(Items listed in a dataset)
>>>>>
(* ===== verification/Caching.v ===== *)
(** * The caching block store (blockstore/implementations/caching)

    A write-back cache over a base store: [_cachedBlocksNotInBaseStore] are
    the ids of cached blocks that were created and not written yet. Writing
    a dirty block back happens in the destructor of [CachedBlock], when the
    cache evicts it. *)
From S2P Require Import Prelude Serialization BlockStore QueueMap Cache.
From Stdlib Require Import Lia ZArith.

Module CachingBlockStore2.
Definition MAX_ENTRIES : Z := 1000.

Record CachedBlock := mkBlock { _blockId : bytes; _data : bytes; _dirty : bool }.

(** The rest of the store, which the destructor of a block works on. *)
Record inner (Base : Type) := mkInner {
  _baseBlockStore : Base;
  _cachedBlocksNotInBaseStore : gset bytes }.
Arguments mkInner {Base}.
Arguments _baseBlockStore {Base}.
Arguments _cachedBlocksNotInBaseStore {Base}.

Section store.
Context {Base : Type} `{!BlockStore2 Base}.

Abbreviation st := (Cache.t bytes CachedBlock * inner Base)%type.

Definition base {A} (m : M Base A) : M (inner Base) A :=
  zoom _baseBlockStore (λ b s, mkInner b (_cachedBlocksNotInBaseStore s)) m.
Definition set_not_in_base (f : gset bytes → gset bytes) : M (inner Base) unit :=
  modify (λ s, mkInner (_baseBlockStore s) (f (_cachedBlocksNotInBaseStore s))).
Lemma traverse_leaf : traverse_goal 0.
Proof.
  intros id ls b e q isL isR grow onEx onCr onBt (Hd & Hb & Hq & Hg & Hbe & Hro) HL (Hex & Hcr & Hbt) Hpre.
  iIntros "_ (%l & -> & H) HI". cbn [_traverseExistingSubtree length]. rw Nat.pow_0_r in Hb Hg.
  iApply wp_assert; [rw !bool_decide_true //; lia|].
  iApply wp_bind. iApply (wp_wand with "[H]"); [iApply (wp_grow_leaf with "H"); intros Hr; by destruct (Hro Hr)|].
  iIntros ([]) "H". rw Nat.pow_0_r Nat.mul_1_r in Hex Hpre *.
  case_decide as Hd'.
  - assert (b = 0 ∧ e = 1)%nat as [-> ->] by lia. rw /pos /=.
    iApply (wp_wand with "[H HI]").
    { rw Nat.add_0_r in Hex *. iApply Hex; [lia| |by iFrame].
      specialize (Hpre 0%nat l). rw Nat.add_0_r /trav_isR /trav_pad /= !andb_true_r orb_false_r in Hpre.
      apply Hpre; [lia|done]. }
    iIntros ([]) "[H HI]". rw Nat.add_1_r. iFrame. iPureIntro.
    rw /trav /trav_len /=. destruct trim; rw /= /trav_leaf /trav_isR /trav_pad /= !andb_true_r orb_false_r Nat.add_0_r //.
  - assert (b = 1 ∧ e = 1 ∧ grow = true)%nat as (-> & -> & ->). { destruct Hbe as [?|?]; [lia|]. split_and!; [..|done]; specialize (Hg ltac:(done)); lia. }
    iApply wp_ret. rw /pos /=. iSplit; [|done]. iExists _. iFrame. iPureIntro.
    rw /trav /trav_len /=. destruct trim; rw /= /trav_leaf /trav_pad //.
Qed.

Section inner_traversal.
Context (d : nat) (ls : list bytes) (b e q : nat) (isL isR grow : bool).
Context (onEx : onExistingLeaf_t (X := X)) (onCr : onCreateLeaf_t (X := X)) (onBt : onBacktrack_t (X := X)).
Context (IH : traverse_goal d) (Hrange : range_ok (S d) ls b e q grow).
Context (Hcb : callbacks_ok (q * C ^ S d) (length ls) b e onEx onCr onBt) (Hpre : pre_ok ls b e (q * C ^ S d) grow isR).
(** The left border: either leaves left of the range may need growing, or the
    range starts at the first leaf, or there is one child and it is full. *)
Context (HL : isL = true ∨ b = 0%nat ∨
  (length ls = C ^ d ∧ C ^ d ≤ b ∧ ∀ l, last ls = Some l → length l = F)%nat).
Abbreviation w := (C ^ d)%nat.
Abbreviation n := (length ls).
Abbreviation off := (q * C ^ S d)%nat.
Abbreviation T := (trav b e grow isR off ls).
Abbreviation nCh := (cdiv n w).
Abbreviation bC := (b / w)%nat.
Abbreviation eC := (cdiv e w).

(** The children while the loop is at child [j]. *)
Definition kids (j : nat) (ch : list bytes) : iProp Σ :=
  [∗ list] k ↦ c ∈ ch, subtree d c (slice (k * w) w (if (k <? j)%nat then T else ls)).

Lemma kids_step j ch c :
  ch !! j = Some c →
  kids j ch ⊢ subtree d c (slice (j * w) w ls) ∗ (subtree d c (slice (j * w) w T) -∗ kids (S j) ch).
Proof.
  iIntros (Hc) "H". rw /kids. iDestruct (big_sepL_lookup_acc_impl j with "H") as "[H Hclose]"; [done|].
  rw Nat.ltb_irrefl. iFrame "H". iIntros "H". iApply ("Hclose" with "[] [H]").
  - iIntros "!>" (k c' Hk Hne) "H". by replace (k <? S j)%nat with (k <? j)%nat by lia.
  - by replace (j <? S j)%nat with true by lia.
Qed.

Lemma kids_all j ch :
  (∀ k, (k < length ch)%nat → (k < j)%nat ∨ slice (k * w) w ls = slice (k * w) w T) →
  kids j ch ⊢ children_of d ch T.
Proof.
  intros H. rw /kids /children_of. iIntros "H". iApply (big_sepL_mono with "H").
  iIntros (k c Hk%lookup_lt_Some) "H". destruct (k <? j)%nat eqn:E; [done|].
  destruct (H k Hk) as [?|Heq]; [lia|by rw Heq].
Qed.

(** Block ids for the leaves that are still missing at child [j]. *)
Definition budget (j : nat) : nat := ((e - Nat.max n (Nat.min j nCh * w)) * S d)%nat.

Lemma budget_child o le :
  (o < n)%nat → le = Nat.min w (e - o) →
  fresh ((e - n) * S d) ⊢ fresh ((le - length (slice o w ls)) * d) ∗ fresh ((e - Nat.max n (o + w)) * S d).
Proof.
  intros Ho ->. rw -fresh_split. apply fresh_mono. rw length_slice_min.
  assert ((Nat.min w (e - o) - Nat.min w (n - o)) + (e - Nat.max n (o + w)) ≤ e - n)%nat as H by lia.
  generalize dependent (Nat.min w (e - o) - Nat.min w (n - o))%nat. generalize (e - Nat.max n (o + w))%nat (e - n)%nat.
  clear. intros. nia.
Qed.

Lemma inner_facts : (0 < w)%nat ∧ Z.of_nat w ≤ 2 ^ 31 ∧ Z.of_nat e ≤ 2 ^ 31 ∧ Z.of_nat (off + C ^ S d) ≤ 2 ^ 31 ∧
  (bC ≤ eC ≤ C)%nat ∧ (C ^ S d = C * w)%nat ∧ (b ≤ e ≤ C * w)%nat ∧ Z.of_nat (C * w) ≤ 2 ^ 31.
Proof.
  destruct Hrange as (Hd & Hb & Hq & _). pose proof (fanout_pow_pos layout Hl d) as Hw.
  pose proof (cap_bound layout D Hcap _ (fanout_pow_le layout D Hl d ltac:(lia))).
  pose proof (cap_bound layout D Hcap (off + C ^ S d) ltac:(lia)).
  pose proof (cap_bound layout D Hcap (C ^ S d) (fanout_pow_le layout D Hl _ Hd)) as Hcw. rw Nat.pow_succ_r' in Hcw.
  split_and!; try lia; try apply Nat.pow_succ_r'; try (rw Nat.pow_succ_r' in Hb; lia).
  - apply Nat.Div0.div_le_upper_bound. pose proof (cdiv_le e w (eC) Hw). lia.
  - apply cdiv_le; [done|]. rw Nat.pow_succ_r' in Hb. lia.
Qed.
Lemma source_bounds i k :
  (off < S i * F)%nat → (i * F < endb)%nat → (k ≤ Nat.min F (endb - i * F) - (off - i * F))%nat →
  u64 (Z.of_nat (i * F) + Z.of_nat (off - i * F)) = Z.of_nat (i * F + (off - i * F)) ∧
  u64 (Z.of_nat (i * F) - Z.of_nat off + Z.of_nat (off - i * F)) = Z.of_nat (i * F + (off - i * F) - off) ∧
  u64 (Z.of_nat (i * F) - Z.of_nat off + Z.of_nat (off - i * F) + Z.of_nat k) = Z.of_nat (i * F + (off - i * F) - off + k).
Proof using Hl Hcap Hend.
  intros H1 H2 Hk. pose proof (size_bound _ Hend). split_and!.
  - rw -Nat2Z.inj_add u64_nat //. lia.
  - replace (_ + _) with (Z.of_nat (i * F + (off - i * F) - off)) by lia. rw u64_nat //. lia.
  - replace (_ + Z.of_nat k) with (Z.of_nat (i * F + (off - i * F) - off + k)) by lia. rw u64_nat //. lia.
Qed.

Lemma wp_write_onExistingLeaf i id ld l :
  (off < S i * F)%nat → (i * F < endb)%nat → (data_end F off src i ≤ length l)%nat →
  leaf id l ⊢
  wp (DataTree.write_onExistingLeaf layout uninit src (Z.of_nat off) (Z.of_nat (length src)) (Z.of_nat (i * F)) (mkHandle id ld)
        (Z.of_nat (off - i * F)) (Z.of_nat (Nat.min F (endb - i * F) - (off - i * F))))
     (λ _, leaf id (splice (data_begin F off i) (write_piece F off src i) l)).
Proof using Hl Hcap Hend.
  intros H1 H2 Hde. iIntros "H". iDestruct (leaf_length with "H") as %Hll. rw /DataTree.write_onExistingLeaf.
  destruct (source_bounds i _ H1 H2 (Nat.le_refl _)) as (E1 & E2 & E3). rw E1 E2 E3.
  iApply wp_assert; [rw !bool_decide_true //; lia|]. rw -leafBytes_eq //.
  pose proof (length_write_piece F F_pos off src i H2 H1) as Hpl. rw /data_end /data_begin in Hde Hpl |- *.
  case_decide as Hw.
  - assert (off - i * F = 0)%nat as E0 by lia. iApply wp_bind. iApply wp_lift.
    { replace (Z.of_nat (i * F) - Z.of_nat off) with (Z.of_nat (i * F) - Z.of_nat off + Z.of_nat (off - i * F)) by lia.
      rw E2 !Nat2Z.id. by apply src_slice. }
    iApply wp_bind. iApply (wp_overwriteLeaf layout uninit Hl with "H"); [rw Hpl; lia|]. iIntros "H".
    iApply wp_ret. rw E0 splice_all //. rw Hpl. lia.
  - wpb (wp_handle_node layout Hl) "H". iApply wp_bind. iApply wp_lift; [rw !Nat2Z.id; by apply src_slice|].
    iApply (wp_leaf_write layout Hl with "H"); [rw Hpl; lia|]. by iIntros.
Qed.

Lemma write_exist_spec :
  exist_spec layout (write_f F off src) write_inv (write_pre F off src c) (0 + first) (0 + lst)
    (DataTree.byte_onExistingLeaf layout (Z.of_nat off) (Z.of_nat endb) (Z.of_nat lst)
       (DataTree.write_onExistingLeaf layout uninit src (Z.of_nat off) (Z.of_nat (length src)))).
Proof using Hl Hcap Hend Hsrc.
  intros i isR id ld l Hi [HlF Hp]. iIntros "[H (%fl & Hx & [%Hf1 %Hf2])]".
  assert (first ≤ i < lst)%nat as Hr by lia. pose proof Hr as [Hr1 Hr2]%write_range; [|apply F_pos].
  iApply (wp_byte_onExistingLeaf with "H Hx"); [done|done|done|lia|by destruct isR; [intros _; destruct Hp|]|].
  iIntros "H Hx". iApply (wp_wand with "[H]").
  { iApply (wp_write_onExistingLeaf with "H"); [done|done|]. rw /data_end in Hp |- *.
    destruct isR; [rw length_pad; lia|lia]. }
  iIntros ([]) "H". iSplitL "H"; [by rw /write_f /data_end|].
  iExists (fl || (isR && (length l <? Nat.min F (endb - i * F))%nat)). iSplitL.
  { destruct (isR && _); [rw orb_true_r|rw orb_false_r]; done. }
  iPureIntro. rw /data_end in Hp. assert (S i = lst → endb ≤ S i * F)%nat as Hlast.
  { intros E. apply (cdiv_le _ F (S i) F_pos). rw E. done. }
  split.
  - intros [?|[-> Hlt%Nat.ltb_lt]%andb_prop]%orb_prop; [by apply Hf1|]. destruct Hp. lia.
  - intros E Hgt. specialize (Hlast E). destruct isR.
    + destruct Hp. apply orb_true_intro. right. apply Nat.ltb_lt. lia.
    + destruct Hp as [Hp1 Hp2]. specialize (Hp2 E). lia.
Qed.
<<<<<
Task instructions - The answer should hold only the lines from the start of the records above through the line containing "Definition set_not_in_base (f", each set down exactly.

Response to this exercise -
(* ===== verification/Caching.v ===== *)
(** * The caching block store (blockstore/implementations/caching)

    A write-back cache over a base store: [_cachedBlocksNotInBaseStore] are
    the ids of cached blocks that were created and not written yet. Writing
    a dirty block back happens in the destructor of [CachedBlock], when the
    cache evicts it. *)
From S2P Require Import Prelude Serialization BlockStore QueueMap Cache.
From Stdlib Require Import Lia ZArith.

Module CachingBlockStore2.
Definition MAX_ENTRIES : Z := 1000.

Record CachedBlock := mkBlock { _blockId : bytes; _data : bytes; _dirty : bool }.

(** The rest of the store, which the destructor of a block works on. *)
Record inner (Base : Type) := mkInner {
  _baseBlockStore : Base;
  _cachedBlocksNotInBaseStore : gset bytes }.
Arguments mkInner {Base}.
Arguments _baseBlockStore {Base}.
Arguments _cachedBlocksNotInBaseStore {Base}.

Section store.
Context {Base : Type} `{!BlockStore2 Base}.

Abbreviation st := (Cache.t bytes CachedBlock * inner Base)%type.

Definition base {A} (m : M Base A) : M (inner Base) A :=
  zoom _baseBlockStore (λ b s, mkInner b (_cachedBlocksNotInBaseStore s)) m.
Definition set_not_in_base (f : gset bytes → gset bytes) : M (inner Base) unit :=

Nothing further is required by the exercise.